そこからはすでに多くの歓声が聞こえており、もうすでに勝負が始まっていたことを示していた。
闘技場内へと入ると、俺たちは上へと向かい、闘技場の観客席へと赴いた。
数百とあろう席のほぼ全てがすでに満席状態。
皆、熱気を持って、模擬戦を注意深く見ていた。
俺とユーリは空いている席を探し、ちょうど2席空いているところに座った。
俺たちは早速模擬戦を観戦して、何試合か見た後に段々と顔色を変えた。
「す、すごいな....」
「うん....すごいね....」
それは、この模擬戦、いや、この闘技場にて行われている模擬戦、その全てが高水準で行われているからだ。
まるで熟練の戦士たちが戦うような、目にも止まらぬ素晴らしい攻防がそこでは行われていた。
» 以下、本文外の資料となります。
Lemma X4_witness_one_key :
  event_groups (rec_foo_extend :: [rec_foo_close]) = [rec_foo_extend :: [rec_foo_close]] ∧
  ∃ ev, parse_journal sample_order (rec_foo_extend :: [rec_foo_close]) = Ok [ev] ∧
        journal_event sample_order (rec_foo_extend :: [rec_foo_close]) = Ok ev.
Proof.
  apply (X4_one_key_one_event sample_order rec_foo_extend [rec_foo_close]).
  constructor; [reflexivity | constructor].
Defined.

Lemma X5_witness_no_merge :
  event_groups [rec_foo_extend; rec_bar_close; rec_foo_close] =
  (λ r, [r]) <$> [rec_foo_extend; rec_bar_close; rec_foo_close] ∧
  ∃ evs, parse_journal sample_order [rec_foo_extend; rec_bar_close; rec_foo_close] = Ok evs ∧
         length evs = length [rec_foo_extend; rec_bar_close; rec_foo_close].
Proof.
  apply (X5_all_keys_change_no_merge sample_order
           [rec_foo_extend; rec_bar_close; rec_foo_close]).
  intros [|[|[|i]]] r1 r2 H1 H2; simplify_eq/=; vm_compute; discriminate.
Defined.

Lemma X6_witness_repeated :
  ∃ evs evs',
    parse_journal sample_order ([rec_foo_extend] ++ rec_foo_close :: rec_foo_close :: [rec_bar_close]) = Ok evs ∧
    parse_journal sample_order ([rec_foo_extend] ++ rec_foo_close :: [rec_bar_close]) = Ok evs' ∧
    Forall2 (λ ev ev',
      inode ev = inode ev' ∧ name ev = name ev' ∧
      jrnl_timestamp ev = jrnl_timestamp ev' ∧
      (∀ c, c ∈ changes ev ↔ c ∈ changes ev') ∧
      (∀ a, a ∈ attributes ev ↔ a ∈ attributes ev')) evs evs'.
Proof.
  apply (X6_repeated_record_adds_nothing sample_order
           (λ l, NoDup_remove_dups l) (λ l x, elem_of_remove_dups l x)
           [rec_foo_extend] [rec_bar_close] rec_foo_close).
Defined.

(** ** The directory index, further *)

Lemma concat_Permutation {A : Type} (ls ls' : list (list A)) :
  ls ≡ₚ ls' → concat ls ≡ₚ concat ls'.
Proof.
  induction 1 as [|l ls ls' _ IH|l1 l2 ls|ls1 ls2 ls3 _ IH1 _ IH2]; simpl.
  - done.
  - by rewrite IH.
  - rewrite !app_assoc. by rewrite (Permutation_app_comm l2 l1).
  - by rewrite IH1.
Qed.

Lemma first_dirent_app (name : string) (dirents more : list Dirent) (d : Dirent) :
  first_dirent name dirents = Ok d → first_dirent name (dirents ++ more) = Ok d.
Proof.
  induction dirents as [|d0 dirents IH]; simpl; [done |].
  by destruct (contains name (path d0)).
Qed.

Section index_more_facts.
Variable fs_path : string → string.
これを一介の学生、しかも入学して間もない新入生が行うなんて....。
「五大学院....そう呼ばれる理由が、少しわかった気がするよ....」
「本当....彼らだけでも結構高いレベルだよ....」
改めて、この学院の凄さがわかる場面に俺とユーリは驚愕する。
その後も何試合か観戦した後、ユーリの名前が次に呼ばれ、彼女はそれに従うまま赴いた。
ついにユーリの番だ。
「じゃ、そろそろ出番だから行くね。ちゃんと見ててよ、カイン」
「ああ、ここでしっかり見てるよ」
彼女はスッと席を立ち上がり、そのまま闘技場の観客席を抜ける階段を下っていった。
すると数分後、観戦していた今の試合が終わり、ユーリの模擬戦が始まろうとしていた。
司会進行役の女性がユーリと対戦相手の名前を呼ぶと、彼女は颯爽と現れる。
髪を煌びやかに靡かせ、その美しい銀髪を揺れる彼女の相手は、屈強そうな男性魔剣士。
大きく体格差がある彼女と対戦相手だが、ユーリは動揺する素振りを一切見せない。
しかし、男性魔剣士はその体格差を見てか、余裕そうに闘技場で笑う。
あの満面の笑み、彼はもう内心勝った気でいるのだろう。
だが、その体格差はユーリ相手では通用しない。
両者定位置に着き、その時が訪れるのをじっと待つ。
そして、数瞬の後、試合開始の合図が鳴り響く。
「では、試合開始!」
試合のゴングが鳴り、男は自分の持つ大剣を大きく振るう。
まるで巨人が振るったかのような勢いを持つその大剣は、その巨体とは裏腹に猛スピードでユーリへと迫る。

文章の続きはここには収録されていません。